Throughout my career I have often been asked the question, “Is product X accessible?” by people new to the field as well as experts in accessibility. At first consideration, the concept of a product being either “Accessible” or “inaccessible” seems reasonable; however, the complexities of technology, paired with the unique combination of abilities we all possess, make the concept of a product being “Accessible” less black and white.
There are many different types of disabilities, each requiring unique solutions. Because of this, any given product or service will perform differently depending on the needs of the individual. This makes assessing a product or service far more involved than simply running through a yes or no checklist. Such a binary approach fails to consider the complexity that comes with the gamut of disabilities, each with different performance requirements.
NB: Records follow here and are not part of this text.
(** X12.  When the findings are in chronological order, as the parser
    returns them, and none of their timestamps is at second 0, the sort of
    the display changes nothing: [sortedFindings] is [filteredFindings],
    whatever the two filters are. *)
Theorem sortedFindings_keeps_parser_order (findings : list Finding.t)
    (severityFilter : option Severity.t) (categoryFilter : option Category) :
  StronglySorted chronological findings ->
  Forall afterTheStart findings ->
  sortedFindings findings severityFilter categoryFilter =
  filteredFindings findings severityFilter categoryFilter.
Proof.
  intros Hsorted Hstart. unfold sortedFindings. apply sort_sorted_id.
  unfold filteredFindings. apply filter_sorted.
  induction Hsorted as [|x l Hs IH Hx]; [constructor|].
  inversion Hstart as [|? ? Hx0 Hl]; subst. constructor; auto.
  rewrite Forall_forall in *. intros y Hy.
  rewrite !getEarliestTimestamp_earliest by auto.
  apply (chronological_byEarliest x y (Hx y Hy)).
Qed.

Lemma sortedFindings_keeps_parser_order_witness :
  sortedFindings [findingAt 10; findingAt 30] None None =
  filteredFindings [findingAt 10; findingAt 30] None None.
Proof.
  apply (sortedFindings_keeps_parser_order [findingAt 10; findingAt 30] None None).
  - repeat constructor; vm_compute; lia.
  - repeat constructor; vm_compute; discriminate.
Defined.

(** ** Decimal numerals *)

Lemma digitsOf_app fuel : forall n acc,
  digitsOf fuel n acc = digitsOf fuel n [] ++ acc.
Proof.
  induction fuel as [|fuel IH]; intros n acc; simpl; auto.
  destruct (n <? 10); auto.
  rewrite IH. rewrite (IH _ [_]). rewrite <- app_assoc. reflexivity.
Qed.

Lemma decimal_app l1 : forall l2 a,
  decimal (l1 ++ l2) a =
  match decimal l1 a with Some b => decimal l2 b | None => None end.
Proof.
  induction l1 as [|c l1 IH]; intros l2 a; simpl; auto.
  destruct (isDigit c); auto.
Qed.

Lemma isDigit_of_nat r : r < 10 -> isDigit (48 + N.of_nat r)%N = true.
Proof.
  intros Hr. unfold isDigit. apply andb_true_intro.
  split; apply N.leb_le; lia.
Qed.

Lemma decimal_digitsOf fuel : forall n, n < fuel ->
  decimal (digitsOf fuel n []) 0 = Some n.
Proof.
  induction fuel as [|fuel IH]; intros n Hn; [lia|].
  cbn [digitsOf]. pose proof (Nat.mod_upper_bound n 10 ltac:(lia)) as Hr.
  destruct (n <? 10) eqn:Hlt.
  - apply Nat.ltb_lt in Hlt. rewrite Nat.mod_small by assumption.
    cbn [decimal]. rewrite isDigit_of_nat by assumption. f_equal. lia.
  - apply Nat.ltb_ge in Hlt. rewrite digitsOf_app, decimal_app.
    assert (Hq : n / 10 < fuel).
    { pose proof (Nat.div_lt n 10 ltac:(lia) ltac:(lia)). lia. }
    rewrite (IH _ Hq). cbn [decimal]. rewrite isDigit_of_nat by assumption.
    f_equal. pose proof (Nat.div_mod_eq n 10). lia.
Qed.

Lemma Number_toString n : Number (toString n) = Some n.
Proof. apply decimal_digitsOf. lia. Qed.

Lemma digitsOf_digits fuel : forall n acc,
  Forall (fun c => isDigit c = true) acc ->
  Forall (fun c => isDigit c = true) (digitsOf fuel n acc).
Proof.
  induction fuel as [|fuel IH]; intros n acc Hacc; simpl; auto.
  assert (Hd : Forall (fun c => isDigit c = true) ((48 + N.of_nat (n mod 10))%N :: acc)).
  { constructor; auto. apply isDigit_of_nat. apply Nat.mod_upper_bound. lia. }
  destruct (n <? 10); auto.
Qed.

Lemma toString_digits n : Forall (fun c => isDigit c = true) (toString n).
Proof. apply digitsOf_digits. constructor. Qed.

Lemma padStart_digits s n :
  Forall (fun c => isDigit c = true) s ->
  Forall (fun c => isDigit c = true) (padStart s n (char "0")).
Proof.
  intros Hs. unfold padStart. apply Forall_app. split; auto.
  induction (n - List.length s); simpl; auto.
Qed.

Lemma Number_padStart s n : Number (padStart s n (char "0")) = Number s.
Proof.
  unfold padStart, Number. induction (n - List.length s); simpl; auto.
Qed.

(** White space is no digit, so trimming leaves a numeral as it is. *)
Lemma digit_not_whiteSpace c : isDigit c = true -> isWhiteSpace c = false.
Proof.
  intros Hc. apply digit_cases in Hc. simpl in Hc.
  decompose [or] Hc; subst; try contradiction; reflexivity.
Qed.

Lemma trimStart_digits s : Forall (fun c => isDigit c = true) s -> trimStart s = s.
Proof.
  intros Hs. destruct Hs as [|c s Hc _]; simpl; auto.
  rewrite (digit_not_whiteSpace c Hc). reflexivity.
Qed.

Lemma trim_digits s : Forall (fun c => isDigit c = true) s -> trim s = s.
Proof.
  intros Hs. unfold trim, trimEnd. rewrite (trimStart_digits s Hs).
  rewrite trimStart_digits by (apply Forall_rev; exact Hs).
  apply rev_involutive.
Qed.

Lemma safeInteger_le m n : m <= n -> safeInteger n = true -> safeInteger m = true.
Proof.
  unfold safeInteger. rewrite !N.ltb_lt. lia.
Qed.

Lemma safeInteger_small n : n <= 99 * 60 + 99 -> safeInteger n = true.
Proof.
  unfold safeInteger. rewrite N.ltb_lt. simpl. lia.
Qed.

Lemma toNumber_digits s n :
  Forall (fun c => isDigit c = true) s -> Number s = Some n -> safeInteger n = true ->
  toNumber s = Ok n.
Proof.
  intros Hs Hn Hsafe. unfold toNumber, safely.
  rewrite (trim_digits s Hs), Hn. cbn [numeric bind]. rewrite Hsafe. reflexivity.
Qed.

(** The text written for [mins] minutes and [secs] seconds is read back. *)
Lemma timestampToSeconds_clock m s mins secs :
  Forall (fun c => isDigit c = true) m -> Forall (fun c => isDigit c = true) s ->
  Number m = Some mins -> Number s = Some secs ->
  safeInteger (mins * 60 + secs) = true ->
  timestampToSeconds (m ++ lit ":" ++ s) = Ok (mins * 60 + secs).
Proof.
  intros Hm Hs Hnm Hns Hsafe. unfold timestampToSeconds.
  change (lit ":" ++ s) with (char ":" :: s).
  rewrite (split_clock m s Hm Hs).
  rewrite (toNumber_digits m mins Hm Hnm)
    by (apply (safeInteger_le _ (mins * 60 + secs)); [lia | exact Hsafe]).
  cbn [bind].
  rewrite (toNumber_digits s secs Hs Hns)
    by (apply (safeInteger_le _ (mins * 60 + secs)); [lia | exact Hsafe]).
  cbn [bind]. unfold safely. rewrite Hsafe. reflexivity.
Qed.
In my work, the term Accessible is often used to describe whether something meets a defined technical standard. However, there is no single Accessibility standard that covers every type of disability. Should a product fail to meet an Accessibility standard, the designation does not necessarily differentiate between a failure of a core feature, a little used feature, or with all features. Conversely, using a binary approach to define a product as Accessible or not also fails to indicate where a product or service might actually exceed the requirements and recommendations.
Imagine being a parent and only being able to see a single pass/fail grade for your child’s entire school year. Wouldn’t it make it difficult to understand and help improve her individual performance in mathematics, literature, science, etc. if all of those details were reduced into a single mark? Evaluating student performance is impossible without more detail. Similarly, when we merely ask whether a product is Accessible or not we are not getting the full picture.
The more meaningful discussion for our industry is to discuss how products and services are Accessible, and for whom, rather than whether they are accessible. This framework provides a much richer context from which we can better understand and prioritize the improvements that are needed to meet the needs of people of all ages and abilities.